Copy all records verbatim.

========================================================================

(** The result is the level, or the text of the [ValueError] raised. *)
Definition get_optimization_level (level : string)
    : string + GraphOptimizationLevel :=
  if decide (level = "disable") then inr ORT_DISABLE_ALL
  else if decide (level = "basic") then inr ORT_ENABLE_BASIC
  else if decide (level = "extended") then inr ORT_ENABLE_EXTENDED
  else if decide (level = "all") then inr ORT_ENABLE_ALL
  else inl ("Invalid optimization level of " +:+ level).

(** * Properties *)

(** Decides a closed proposition by evaluation. *)
Ltac by_compute := apply (bool_decide_unpack _); vm_compute; exact I.

(** ** The two dictionaries *)

Lemma linked_add_link d key n key' n' :
  linked (add_link d key n) key' n' ↔ linked d key' n' ∨ (key' = key ∧ n' = n).
Proof.
  unfold linked, add_link.
  destruct (decide (key' = key)) as [->|Hne].
  - rewrite lookup_alter_eq. case_decide as Hs.
    + destruct Hs as [s Hs]. rewrite Hs. simpl. split.
      * intros (s' & [= <-] & Hin). set_solver.
      * intros [(s' & [= <-] & Hin)|[_ ->]]; eexists; split; eauto; set_solver.
    + rewrite lookup_insert_eq. simpl. split.
      * intros (s' & [= <-] & Hin). set_solver.
      * intros [(s' & Hs' & _)|[_ ->]].
        -- exfalso. apply Hs. eauto.
        -- eexists; split; eauto. set_solver.
  - rewrite lookup_alter_ne by done. case_decide.
    + naive_solver.
    + rewrite lookup_insert_ne by done. naive_solver.
Qed.

Lemma add_link_nonempty d key n :
  (∀ k s, d !! k = Some s → s ≠ ∅) →
  ∀ k s, add_link d key n !! k = Some s → s ≠ ∅.
Proof.
  intros Hd k s. unfold add_link.
  destruct (decide (k = key)) as [->|Hne].
  - rewrite lookup_alter_eq. intros Hs.
    apply fmap_Some in Hs as (s' & _ & ->). set_solver.
  - rewrite lookup_alter_ne by done. case_decide.
    + apply Hd.
    + rewrite lookup_insert_ne by done. apply Hd.
Qed.

Lemma linked_link_all_producers edges links c p :
  linked (node_to_producers (link_all links edges)) c p ↔
  linked (node_to_producers links) c p ∨ (p, c) ∈ edges.
Proof.
  revert links. induction edges as [|[p' c'] edges IH]; intros links; simpl.
  - set_solver.
  - unfold link_all in *. simpl. rewrite IH. simpl. rewrite linked_add_link.
    rewrite elem_of_cons. naive_solver.
Qed.

Lemma linked_link_all_consumers edges links c p :
  linked (node_to_consumers (link_all links edges)) p c ↔
  linked (node_to_consumers links) p c ∨ (p, c) ∈ edges.
Proof.
  revert links. induction edges as [|[p' c'] edges IH]; intros links; simpl.
  - set_solver.
  - unfold link_all in *. simpl. rewrite IH. simpl. rewrite linked_add_link.
    rewrite elem_of_cons. naive_solver.
Qed.

Lemma link_all_app links e1 e2 :
  link_all links (e1 ++ e2) = link_all (link_all links e1) e2.
Proof. apply foldl_app. Qed.

Lemma link_inputs_spec gi ini inputs producers node imp links :
  link_inputs gi ini inputs producers node imp links =
  (imp ∪ input_implicit gi ini inputs producers,
   link_all links (input_edges inputs producers node)).
Proof.
  revert imp links. unfold input_implicit.
  induction inputs as [|i inputs IH]; intros imp links; simpl.
  - f_equal. set_solver.
  - destruct (decide (i = "")) as [->|Hi].
    + rewrite IH. rewrite filter_cons_False by naive_solver. done.
    + destruct (is_local_value gi ini producers i) eqn:Hloc.
      * rewrite filter_cons_False by (rewrite Hloc; naive_solver).
        destruct (producers !! i) as [producer|] eqn:Hp; simpl; by rewrite IH.
      * rewrite filter_cons_True by done.
        assert (producers !! i = None) as ->.
        { apply not_elem_of_dom. intros Hin.
          unfold is_local_value in Hloc.
          rewrite (bool_decide_eq_true_2 _ Hin) in Hloc. done. }
        simpl. rewrite IH. f_equal. set_solver.
Qed.

Lemma elem_of_input_implicit gi ini inputs producers x :
  x ∈ input_implicit gi ini inputs producers ↔
  x ∈ inputs ∧ x ≠ "" ∧ is_local_value gi ini producers x = false.
Proof.
  unfold input_implicit. rewrite elem_of_list_to_set, list_elem_of_filter.
  naive_solver.
Qed.

Lemma elem_of_input_edges inputs producers node p c :
  (p, c) ∈ input_edges inputs producers node ↔
  c = node ∧ ∃ x, x ∈ inputs ∧ x ≠ "" ∧ producers !! x = Some p.
Proof.
  unfold input_edges. rewrite list_elem_of_omap. split.
  - intros (x & Hx & Hsome). case_decide; [done|].
    apply fmap_Some in Hsome as (p' & Hp & [= -> ->]). eauto.
  - intros (-> & x & Hx & Hne & Hp). exists x. split; [done|].
    rewrite decide_False by done. by rewrite Hp.
Qed.

Lemma is_local_value_dom {gi ini} (m m' : gmap string NodeId) x :
  dom m = dom m' → is_local_value gi ini m x = is_local_value gi ini m' x.
Proof. intros Hd. unfold is_local_value. by rewrite Hd. Qed.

========================================================================

_RESPONSE_
(** The result is the level, or the text of the [ValueError] raised. *)
Definition get_optimization_level (level : string)
    : string + GraphOptimizationLevel :=
  if decide (level = "disable") then inr ORT_DISABLE_ALL
  else if decide (level = "basic") then inr ORT_ENABLE_BASIC
  else if decide (level = "extended") then inr ORT_ENABLE_EXTENDED
  else if decide (level = "all") then inr ORT_ENABLE_ALL
  else inl ("Invalid optimization level of " +:+ level).

(** * Properties *)

(** Decides a closed proposition by evaluation. *)
Ltac by_compute := apply (bool_decide_unpack _); vm_compute; exact I.

(** ** The two dictionaries *)

Lemma linked_add_link d key n key' n' :
  linked (add_link d key n) key' n' ↔ linked d key' n' ∨ (key' = key ∧ n' = n).
Proof.
  unfold linked, add_link.
  destruct (decide (key' = key)) as [->|Hne].
  - rewrite lookup_alter_eq. case_decide as Hs.
    + destruct Hs as [s Hs]. rewrite Hs. simpl. split.
      * intros (s' & [= <-] & Hin). set_solver.
      * intros [(s' & [= <-] & Hin)|[_ ->]]; eexists; split; eauto; set_solver.
    + rewrite lookup_insert_eq. simpl. split.
      * intros (s' & [= <-] & Hin). set_solver.
      * intros [(s' & Hs' & _)|[_ ->]].
        -- exfalso. apply Hs. eauto.
        -- eexists; split; eauto. set_solver.
  - rewrite lookup_alter_ne by done. case_decide.
    + naive_solver.
    + rewrite lookup_insert_ne by done. naive_solver.
Qed.

Lemma add_link_nonempty d key n :
  (∀ k s, d !! k = Some s → s ≠ ∅) →
  ∀ k s, add_link d key n !! k = Some s → s ≠ ∅.
Proof.
  intros Hd k s. unfold add_link.
  destruct (decide (k = key)) as [->|Hne].
  - rewrite lookup_alter_eq. intros Hs.
    apply fmap_Some in Hs as (s' & _ & ->). set_solver.
  - rewrite lookup_alter_ne by done. case_decide.
    + apply Hd.
    + rewrite lookup_insert_ne by done. apply Hd.
Qed.

Lemma linked_link_all_producers edges links c p :
  linked (node_to_producers (link_all links edges)) c p ↔
  linked (node_to_producers links) c p ∨ (p, c) ∈ edges.
Proof.
  revert links. induction edges as [|[p' c'] edges IH]; intros links; simpl.
  - set_solver.
  - unfold link_all in *. simpl. rewrite IH. simpl. rewrite linked_add_link.
    rewrite elem_of_cons. naive_solver.
Qed.

Lemma linked_link_all_consumers edges links c p :
  linked (node_to_consumers (link_all links edges)) p c ↔
  linked (node_to_consumers links) p c ∨ (p, c) ∈ edges.
Proof.
  revert links. induction edges as [|[p' c'] edges IH]; intros links; simpl.
  - set_solver.
  - unfold link_all in *. simpl. rewrite IH. simpl. rewrite linked_add_link.
    rewrite elem_of_cons. naive_solver.
Qed.

Lemma link_all_app links e1 e2 :
  link_all links (e1 ++ e2) = link_all (link_all links e1) e2.
Proof. apply foldl_app. Qed.

Lemma link_inputs_spec gi ini inputs producers node imp links :
  link_inputs gi ini inputs producers node imp links =
  (imp ∪ input_implicit gi ini inputs producers,
   link_all links (input_edges inputs producers node)).
Proof.
  revert imp links. unfold input_implicit.
  induction inputs as [|i inputs IH]; intros imp links; simpl.
  - f_equal. set_solver.
  - destruct (decide (i = "")) as [->|Hi].
    + rewrite IH. rewrite filter_cons_False by naive_solver. done.
    + destruct (is_local_value gi ini producers i) eqn:Hloc.
      * rewrite filter_cons_False by (rewrite Hloc; naive_solver).
        destruct (producers !! i) as [producer|] eqn:Hp; simpl; by rewrite IH.
      * rewrite filter_cons_True by done.
        assert (producers !! i = None) as ->.
        { apply not_elem_of_dom. intros Hin.
          unfold is_local_value in Hloc.
          rewrite (bool_decide_eq_true_2 _ Hin) in Hloc. done. }
        simpl. rewrite IH. f_equal. set_solver.
Qed.

Lemma elem_of_input_implicit gi ini inputs producers x :
  x ∈ input_implicit gi ini inputs producers ↔
  x ∈ inputs ∧ x ≠ "" ∧ is_local_value gi ini producers x = false.
Proof.
  unfold input_implicit. rewrite elem_of_list_to_set, list_elem_of_filter.
  naive_solver.
Qed.

Lemma elem_of_input_edges inputs producers node p c :
  (p, c) ∈ input_edges inputs producers node ↔
  c = node ∧ ∃ x, x ∈ inputs ∧ x ≠ "" ∧ producers !! x = Some p.
Proof.
  unfold input_edges. rewrite list_elem_of_omap. split.
  - intros (x & Hx & Hsome). case_decide; [done|].
    apply fmap_Some in Hsome as (p' & Hp & [= -> ->]). eauto.
  - intros (-> & x & Hx & Hne & Hp). exists x. split; [done|].
    rewrite decide_False by done. by rewrite Hp.
Qed.

Lemma is_local_value_dom {gi ini} (m m' : gmap string NodeId) x :
  dom m = dom m' → is_local_value gi ini m x = is_local_value gi ini m' x.
Proof. intros Hd. unfold is_local_value. by rewrite Hd. Qed.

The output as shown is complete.